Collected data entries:

(* ===== verification/Registry.v ===== *)
(** * The registry of workflow and activity functions

    internal/registry.go, and the resolution of functions to names in
    internal/internal_worker.go, internal/internal_workflow.go and
    internal/internal_activity.go.  A worker has a registry of its own, chained to
    the global one.  Types of functions are those of package reflect, a class. *)

From Stdlib Require Import ZArith Ascii.
From stdpp Require Import base list gmap strings option pretty.
From S2P Require Import Prelude.
From S2P Require Import Replay.

(** ** Functions *)

(** What the code asks of the types of arguments and results. *)
Class Reflect (T : Type) := {
  isWorkflowContext : T → bool;
  isActivityContext : T → bool;
  isValidResultType : T → bool;
  isError : T → bool;
  AssignableTo : T → T → bool;
  Type_String : T → string;
  Kind_String : T → string;
  TypeOf : goValue → option T  (** nil has no type *) }.

Section functions.
Context {T : Type}.

(** A function: its name at run time, its type and its code. *)
Record goFunc := GoFunc {
  fn_fullName : string;
  fn_In : list T;
  fn_Out : list T;
  fn_code : nat }.

(** A method of a struct: its function, which takes the receiver too, and the method
    value. *)
Record goMethod := GoMethod {
  m_exported : bool;
  m_func : goFunc;
  m_value : goFunc }.

(** What is passed as an [interface{}]: nil, a name, a function, a pointer to a struct
    with these methods, or a value of another kind. *)
Inductive callable :=
| CNil
| CString (name : string)
| CFunc (f : goFunc)
| CStruct (methods : list goMethod)
| COther (kind : string).

End functions.
Arguments goFunc T : clear implicits.
Arguments goMethod T : clear implicits.
Arguments callable T : clear implicits.

Definition getFunctionName {T} (f : goFunc T) : string := TrimSuffix (fn_fullName f) "-fm".

(** What follows the last dot. *)
Definition getShortFunctionName (fnName : string) : string :=
  str (drop (Z.to_nat (LastIndex (chars fnName) dot + 1)) (chars fnName)).

Section validation.
Context {T : Type} `{!Reflect T}.

Definition callable_Kind (c : callable T) : string :=
  match c with
  | CNil => "invalid" | CString _ => "string" | CFunc _ => "func" | CStruct _ => "ptr" | COther k => k
  end.

(** The error, if any, for a function type. *)
Definition validateFnType (f : goFunc T) (isWorkflow : bool) : option string :=
  match isWorkflow, fn_In f with
  | true, [] => Some "expected at least one argument of type workflow.Context in function, found 0 input arguments"
  | _, _ =>
  if isWorkflow && negb (default false (isWorkflowContext <$> head (fn_In f)))
  then Some ("expected first argument to be workflow.Context but found "
             +:+ default "" (Type_String <$> head (fn_In f)))
  else
  match fn_Out f with
  | [] | _ :: _ :: _ :: _ =>
      Some ("expected function to return result, error or just error, but found "
            +:+ pretty (length (fn_Out f)) +:+ " return values")
  | [err] =>
      if isError err then None
      else Some ("expected function second return value to return error but found " +:+ Kind_String err)
  | [result; err] =>
      if negb (isValidResultType result)
      then Some ("expected function first return value to return valid type but found: " +:+ Kind_String result)
      else if isError err then None
      else Some ("expected function second return value to return error but found " +:+ Kind_String err)
  end end.

Definition validateFnFormat (c : callable T) (isWorkflow : bool) : outcome (option string) :=
  match c with
  | CNil => Panic NilDereference
  | CFunc f => Ret (validateFnType f isWorkflow)
  | _ => Ret (Some ("expected a func as input but was " +:+ callable_Kind c))
  end.

(** The arguments against the parameters; [i] is the number of the parameter. *)
Fixpoint validateArgs (i : nat) (params : list T) (args : list goValue) : option string :=
  match params, args with
  | param :: params, arg :: args =>
      match TypeOf arg with
      | Some t =>
          if AssignableTo t param then validateArgs (S i) params args
          else Some ("cannot assign function argument: " +:+ pretty i +:+ " from type: " +:+ Type_String t
                     +:+ " to type: " +:+ Type_String param)
      | None => validateArgs (S i) params args
      end
  | _, _ => None
  end.

Definition validateFunctionArgs (f : goFunc T) (args : list goValue) (isWorkflow : bool) : option string :=
  let context := match fn_In f with
                 | [] => false
                 | t :: _ => if isWorkflow then isWorkflowContext t else isActivityContext t
                 end in
  let fnArgIndex := if context then 1 else 0 in
  let params := drop fnArgIndex (fn_In f) in
  if decide (length params = length args)
  then validateArgs (S fnArgIndex) params args
  else Some ("expected " +:+ pretty (length params) +:+ " args for function: " +:+ getFunctionName f
             +:+ " but found " +:+ pretty (length args)).

End validation.

(** ** The registry *)

Record RegisterWorkflowOptions := MkRegisterWorkflowOptions {
  rw_Name : string;
  rw_EnableShortName : bool;
  rw_DisableAlreadyRegisteredCheck : bool }.

Record RegisterActivityOptions := MkRegisterActivityOptions {
  ra_Name : string;
  ra_EnableShortName : bool;
  ra_DisableAlreadyRegisteredCheck : bool;
  ra_EnableAutoHeartbeat : bool }.

(** [workflowExecutor] and [activityExecutor]; [O] is the type of the options they keep. *)
Record executor (T O : Type) := Executor {
  ex_name : string;
  ex_fn : goFunc T;
  ex_options : O;
  ex_path : string }.
Arguments Executor {T O} _ _ _ _.
Arguments ex_name {T O} _.
Arguments ex_fn {T O} _.
Arguments ex_options {T O} _.
Arguments ex_path {T O} _.

(** The two maps for workflows, or those for activities. *)
Record half (T O : Type) := Half {
  funcMap : gmap string (executor T O);
  aliasMap : gmap string string }.
Arguments Half {T O} _ _.
Arguments funcMap {T O} _.
Arguments aliasMap {T O} _.

Record level (T : Type) := Level {
  workflows : half T unit;
  activities : half T RegisterActivityOptions }.
Arguments Level {T} _ _.
Arguments workflows {T} _.
Arguments activities {T} _.

(** A registry: its own maps, and those of the registries that it is chained to. *)
Record registry (T : Type) := Registry {
  own : level T;
  next : list (level T) }.
Arguments Registry {T} _ _.
Arguments own {T} _.
Arguments next {T} _.

(** The first registry of a chain that has an entry. *)
Fixpoint chained {L A} (find : L → option A) (l : list L) : option A :=
  match l with
  | [] => None
  | r :: l => match find r with Some a => Some a | None => chained find l end
  end.

Section halves.
Context {T O : Type}.
Implicit Types (h : half T O).

Definition find_exact (name : string) h : option (executor T O) := funcMap h !! name.
(** With the fallback to the name without its suffix. *)
Definition find_name (name : string) h : option (executor T O) :=
  match funcMap h !! name with
  | Some e => Some e
  | None => funcMap h !! TrimSuffix name "-fm"
  end.
Definition find_alias (fnName : string) h : option string := aliasMap h !! fnName.

Definition registerNameOf (fnName alias : string) (short : bool) : string :=
  if decide (alias = "") then (if short then getShortFunctionName fnName else fnName) else alias.

Definition add_executor (e : executor T O) (aliased : bool) h : half T O :=
  Half (<[ex_name e := e]> (funcMap h))
    (if aliased then <[ex_path e := ex_name e]> (aliasMap h) else aliasMap h).

End halves.

Section registry.
Context {T : Type} `{!Reflect T}.
Implicit Types (r : registry T) (name fnName : string).

Definition chain r : list (level T) := own r :: next r.

Definition newRegistry (global : level T) : registry T := Registry (Level (Half ∅ ∅) (Half ∅ ∅)) [global].

Definition getWorkflowAlias r fnName : option string :=
  chained (λ l, find_alias fnName (workflows l)) (chain r).
Definition getWorkflowNoLock r name : option (executor T unit) :=
  chained (λ l, find_exact name (workflows l)) (chain r).
Definition getWorkflowFn r fnName : option (goFunc T) :=
  ex_fn <$> chained (λ l, find_name fnName (workflows l)) (chain r).
Definition getActivityAlias r fnName : option string :=
  chained (λ l, find_alias fnName (activities l)) (chain r).
Definition getActivityNoLock r name : option (executor T RegisterActivityOptions) :=
  chained (λ l, find_exact name (activities l)) (chain r).
Definition GetActivity r fnName : option (executor T RegisterActivityOptions) :=
  chained (λ l, find_name fnName (activities l)) (chain r).

(** In the order in which the maps are iterated. *)
Definition GetRegisteredWorkflowTypes r : list string :=
  concat ((λ l, (map_to_list (funcMap (workflows l))).*1) <$> chain r).
Definition GetRegisteredWorkflows r : list (executor T unit) :=
  concat ((λ l, (map_to_list (funcMap (workflows l))).*2) <$> chain r).
Definition getRegisteredActivities r : list (executor T RegisterActivityOptions) :=
  concat ((λ l, (map_to_list (funcMap (activities l))).*2) <$> chain r).

Definition on_workflows (f : half T unit → half T unit) : M (registry T) unit :=
  modify (λ r, Registry (Level (f (workflows (own r))) (activities (own r))) (next r)).
Definition on_activities (f : half T RegisterActivityOptions → half T RegisterActivityOptions)
    : M (registry T) unit :=
  modify (λ r, Registry (Level (workflows (own r)) (f (activities (own r)))) (next r)).

Definition quoted (s : string) : string :=
  let q := String (ascii_of_nat 34) "" in q +:+ s +:+ q.

Definition RegisterWorkflowWithOptions (wf : callable T) (options : RegisterWorkflowOptions)
    : M (registry T) unit :=
  match validateFnFormat wf true, wf with
  | Panic p, _ => throw p
  | Ret None, CFunc f =>
      let fnName := getFunctionName f in
      let alias := rw_Name options in
      let registerName := registerNameOf fnName alias (rw_EnableShortName options) in
      r ← get;
      match rw_DisableAlreadyRegisteredCheck options, getWorkflowNoLock r registerName with
      | false, Some _ => throw (StringPanic ("workflow name " +:+ quoted registerName +:+ " is already registered"))
      | _, _ =>
          on_workflows (add_executor (Executor registerName f tt fnName)
            (negb (bool_decide (alias = "")) || rw_EnableShortName options))
      end
  | Ret err, _ => throw (ErrorPanic (default "" err))
  end.

Definition RegisterWorkflow (wf : callable T) : M (registry T) unit :=
  RegisterWorkflowWithOptions wf (MkRegisterWorkflowOptions "" false false).

(** The check and the entries of one activity. *)
Definition registerActivity (registerName : string) (f : goFunc T) (path : string)
    (options : RegisterActivityOptions) : M (registry T) (option string) :=
  r ← get;
  match ra_DisableAlreadyRegisteredCheck options, getActivityNoLock r registerName with
  | false, Some _ => mret (Some ("activity type " +:+ quoted registerName +:+ " is already registered"))
  | _, _ =>
      on_activities (add_executor (Executor registerName f options path)
        (negb (bool_decide (ra_Name options = "")) || ra_EnableShortName options));;
      mret None
  end.

Definition registerActivityFunction (af : callable T) (options : RegisterActivityOptions)
    : M (registry T) (option string) :=
  match validateFnFormat af false, af with
  | Panic p, _ => throw p
  | Ret None, CFunc f =>
      let fnName := getFunctionName f in
      registerActivity (registerNameOf fnName (ra_Name options) (ra_EnableShortName options)) f fnName options
  | Ret err, _ => mret (Some ("failed to register activity method: " +:+ default "" err))
  end.

(** The loop over the methods; [count] are those registered so far.  The name of the
    type of a pointer is empty, and the format of the error does not fit it. *)
Fixpoint registerMethods (methods : list (goMethod T)) (options : RegisterActivityOptions) (count : nat)
    : M (registry T) (option string) :=
  match methods with
  | [] => mret (if decide (count = 0) then Some "no activities (public methods) found in  structure" else None)
  | m :: methods =>
      if negb (m_exported m) then registerMethods methods options count else
      let methodName := getFunctionName (m_func m) in
      match validateFnType (m_func m) false with
      | Some err => mret (Some ("failed to register activity method " +:+ methodName +:+ " of : &{%!e(string="
                                +:+ err +:+ ")}"))
      | None =>
          let structPrefix := ra_Name options in
          let short := getShortFunctionName methodName in
          let registerName := if decide (structPrefix = "")
                              then (if ra_EnableShortName options then short else methodName)
                              else structPrefix +:+ short in
          err ← registerActivity registerName (m_value m) methodName options;
          match err with
          | Some err => mret (Some err)
          | None => registerMethods methods options (S count)
          end
      end
  end.

Definition registerActivityStruct (methods : list (goMethod T)) (options : RegisterActivityOptions)
    : M (registry T) (option string) := registerMethods methods options 0.

Definition RegisterActivityWithOptions (af : callable T) (options : RegisterActivityOptions)
    : M (registry T) unit :=
  err ← match af with
        | CNil => throw NilDereference
        | CStruct methods => registerActivityStruct methods options
        | _ => registerActivityFunction af options
        end;
  match err with Some err => throw (ErrorPanic err) | None => mret tt end.

Definition RegisterActivity (af : callable T) : M (registry T) unit :=
  RegisterActivityWithOptions af (MkRegisterActivityOptions "" false false false).

(** ** Names of functions, and functions of names *)

Definition getWorkflowFunctionName r (f : goFunc T) : string :=
  let result := getFunctionName f in default result (getWorkflowAlias r result).
Definition getActivityFunctionName r (f : goFunc T) : string :=
  let result := getFunctionName f in default result (getActivityAlias r result).

(** The name of the workflow type, and the encoded arguments.  The error for a value of
    another kind also prints it. *)
Definition getValidatedWorkflowFunction {dc : DataConverter} r (workflowFunc : callable T)
    (args : list goValue) : string + (string * bytes) :=
  let name :=
    match workflowFunc with
    | CString fnName => inr fnName
    | CFunc f =>
        match validateFunctionArgs f args true with
        | Some err => inl err
        | None => inr (getWorkflowFunctionName r f)
        end
    | _ => inl ("invalid type 'workflowFunc' parameter provided, it can be either worker function or"
                +:+ " name of the worker type")
    end in
  match name with
  | inl err => inl err
  | inr fnName => match ToData args with inl err => inl err | inr input => inr (fnName, input) end
  end.

Definition getValidatedActivityFunction r (f : callable T) (args : list goValue) : string + string :=
  match f with
  | CString fnName => inr fnName
  | CFunc f =>
      match validateFunctionArgs f args false with
      | Some err => inl err
      | None => inr (getActivityFunctionName r f)
      end
  | _ => inl "invalid type 'f' parameter provided, it can be either activity function or name of the activity"
  end.

(** The executor of a workflow type, with the name under which it runs and its function; or
    the unknown name and the types that are registered. *)
Definition getWorkflowDefinition r (name : string) : (string * list string) + (string * goFunc T) :=
  let lookup := default name (getWorkflowAlias r name) in
  match getWorkflowFn r lookup with
  | None => inl (lookup, GetRegisteredWorkflowTypes r)
  | Some wf => inr (lookup, wf)
  end.

End registry.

THE TASK: Copy all lines from the entries that contain the word "getWorkflowFn".

SOLUTION FOR THIS EXERCISE:
Definition getWorkflowFn r fnName : option (goFunc T) :=
  match getWorkflowFn r lookup with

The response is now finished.